Abstract

Using data from a randomised controlled trial (RCT) comparing two policies of prostaglandin (PGE2) vaginal gel induction of labour (IOL) at term, this study aimed to determine: (i) demographic/clinical factors that predict IOL outcomes; and (ii) clinical characteristic(s) of women who would benefit from a policy of amniotomy once technically possible as opposed to giving more PGE2. Following an initial PGE2 dose, women were randomised to amniotomy or repeat-PGE2. Using RCT data, two multivariate models were developed, assessing the relationship between demographic/clinical characteristics and the outcomes of caesarean section (CS), and vaginal delivery within 24h (VD<24h). Regression-equations were used to predict the likelihood of CS and VD<24h, varying independent predictors from the multivariate analyses. Of 245 term women undergoing IOL, 90 had a CS, 155 delivered vaginally and 79 had a VD<24h.

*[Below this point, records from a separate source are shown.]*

Definition addBuf (item : list Z) (b : send_buffer) : Outcome send_buffer := write item b.
Definition getBuf (size : nat) (b : recv_buffer) : Outcome (list Z * recv_buffer) := read size b.
Definition to_int (n : nat) (signed : bool) (v : Z) : Z :=
  if signed && (2 ^ (8 * Z.of_nat n - 1) <=? v) then v - 2 ^ (8 * Z.of_nat n) else v.
Definition put_int (n : nat) (z : Z) : send_buffer -> Outcome send_buffer := addBuf (le_bytes n z).
Definition get_int (n : nat) (signed : bool) (b : recv_buffer) : Outcome (Z * recv_buffer) :=
  r <<- getBuf n b; Done (to_int n signed (le_value r.1), r.2).
Definition int_op (n : nat) (signed : bool) : Operators Z := mkOperators (put_int n) (get_int n signed).
(** The overloads for numbers, [long] as Linux has it; [float] and [double] are their bit patterns. *)
Definition op_char := int_op 1 true.
Definition op_u8 := int_op 1 false.
Definition op_short := int_op 2 true.
Definition op_u16 := int_op 2 false.
Definition op_int := int_op 4 true.
Definition op_u32 := int_op 4 false.
Definition op_long := int_op 8 true.
Definition op_u64 := int_op 8 false.
Definition op_float := int_op 4 false.
Definition op_double := int_op 8 false.
(** A byte other than 0 and 1 is no [bool]. *)
Definition put_bool (x : bool) : send_buffer -> Outcome send_buffer := addBuf [if x then 1 else 0].
Definition get_bool (b : recv_buffer) : Outcome (bool * recv_buffer) :=
  r <<- getBuf 1 b; match r.1 with [0] => Done (false, r.2) | [1] => Done (true, r.2) | _ => Aborts end.
Definition op_bool : Operators bool := mkOperators put_bool get_bool.
(** [Aborts]: the string is copied from beyond what was received, and the
    assertion of [addReadLen] fails. *)
Definition put_string (s : list Z) (b : send_buffer) : Outcome send_buffer := b <<- sn op_u32 (blen s) b; addBuf s b.
Definition get_string (b : recv_buffer) : Outcome (list Z * recv_buffer) :=
  r <<- usn op_u32 b; let slen := Z.to_nat r.1 in
  let s := take slen (drop (_buff_pos r.2) (r_bytes r.2)) in
  b <<- addReadLen slen r.2; Done (s, b).
Definition op_string : Operators (list Z) := mkOperators put_string get_string.
(** Two values one after the other. *)
Definition op_pair {A B} (opA : Operators A) (opB : Operators B) : Operators (A * B) :=
  mkOperators (fun x b => b <<- sn opA x.1 b; sn opB x.2 b)
    (fun b => r <<- usn opA b; s <<- usn opB r.2; Done ((r.1, s.1), s.2)).
(** ** Steps *)
Inductive Event :=
  | Connect (hptr : option Z) (port : Z) | RunConnect (ep : Endpoint) | ConnectDone (now : Z) (error : bool)
  | Run (now : Z) | Poll | RunCallback | Swap | Process
  | ReadSome (e : Z) (ms : list Msg) (last : ReadEnd) | ReadError (e : Z)
  | Send (data : list Z) (base64 : bool) | RunWrite | WriteDone (error : bool) | CloseLink | RunClose.
Inductive Out := Pushed (m : Msg) | Called (c : Callback) | Handled (m : Msg) | WriteFailed.

Definition step (ev : Event) (C : tcp_client) : option (list Out * tcp_client) :=
  match ev with
  | Connect hptr port => Some ([], connect hptr port C)
  | RunConnect ep => if decide (ep ∈ connect_posts C) then Some ([], _connect ep (set_posts (remove_one ep (connect_posts C)) C)) else None
  | ConnectDone now error =>
      match connects C with [] => None | _ :: l => Some ([], handle_connect now error (set_connecting (m_isconnecting C) l C)) end
  | Run now => match phase C with Idle => Some ([], set_phase BeforePoll (run_reconnect now C)) | _ => None end
  | Poll => match phase C with
            | BeforePoll => Some ([], match swap (m_cb_mgr C) with
                                      | Some (i, q) => set_phase (Polling i) (set_callbacks q C)
                                      | None => set_phase BeforeSwap C
                                      end)
            | _ => None
            end
  | RunCallback => match phase C with
                   | Polling i => match pop i (m_cb_mgr C) with
                                  | (Some c, q) => Some ([Called c], on_callback c (set_callbacks q C))
                                  | (None, _) => Some ([], set_phase BeforeSwap C)
                                  end
                   | _ => None
                   end
  | Swap => match phase C with
            | BeforeSwap => Some ([], match swap (m_queue_recv_msg C) with
                                      | Some (i, q) => set_phase (Processing i) (set_messages q C)
                                      | None => set_phase Idle C
                                      end)
            | _ => None
            end
  | Process => match phase C with
               | Processing i => match pop i (m_queue_recv_msg C) with
                                 | (Some m, q) => Some ([Handled m], set_messages q C)
                                 | (None, _) => Some ([], set_phase Idle C)
                                 end
               | _ => None
               end
  | ReadSome e ms last =>
      if decide (e ∈ reads C) then Some (map Pushed ms, handle_read_some ms last (set_reads (remove_one e (reads C)) C)) else None
  | ReadError e => if decide (e ∈ reads C) then Some ([], _on_close (set_reads (remove_one e (reads C)) C)) else None
  | Send data base64 => Some ([], set_link (send_message s_compress_interface false false false data base64 (link C)) C)
  | RunWrite => if decide (0 < posted (link C))%nat then Some ([], set_link (run_posted (link C)) C) else None
  | WriteDone error =>
      match in_flight (link C) with
      | Some n => let C := set_link (handle_write error n (link C)) C in
                  Some (if error then [WriteFailed] else [], if error then add_cb OnClose C else C)
      | None => None
      end
  | CloseLink => Some ([], set_link (close (link C)) C)
  | RunClose => if close_posted (link C) then Some ([], set_link (handle_close (link C)) C) else None
  end.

Controlling for confounders, nulliparity [adjusted odds ratio (aOR)=3.71 (1.55, 8.88)] and modified Bishop's score (MBS) at first review [aOR=0.78 (0.66, 0.92)] were independently associated with CS. Nulliparity [aOR=0.06 (0.02, 0.15)], MBS at first review [aOR=1.66 (1.35, 2.05)], and a policy of early amniotomy [aOR=2.28 (1.04, 5.00)] were associated with VD<24h. Modelling using regression equations, and varying both MBS at first review and parity, there was no scenario where repeat PGE2 was predicted to be superior to an earlier amniotomy. Following IOL using PGE2 vaginal gel at term, both parity and cervical favourability at first review are associated with CS and VD<24h. All combinations of parity and MBS at first review predicted fewer CS and greater likelihood of VD<24h with a policy of amniotomy once technically possible.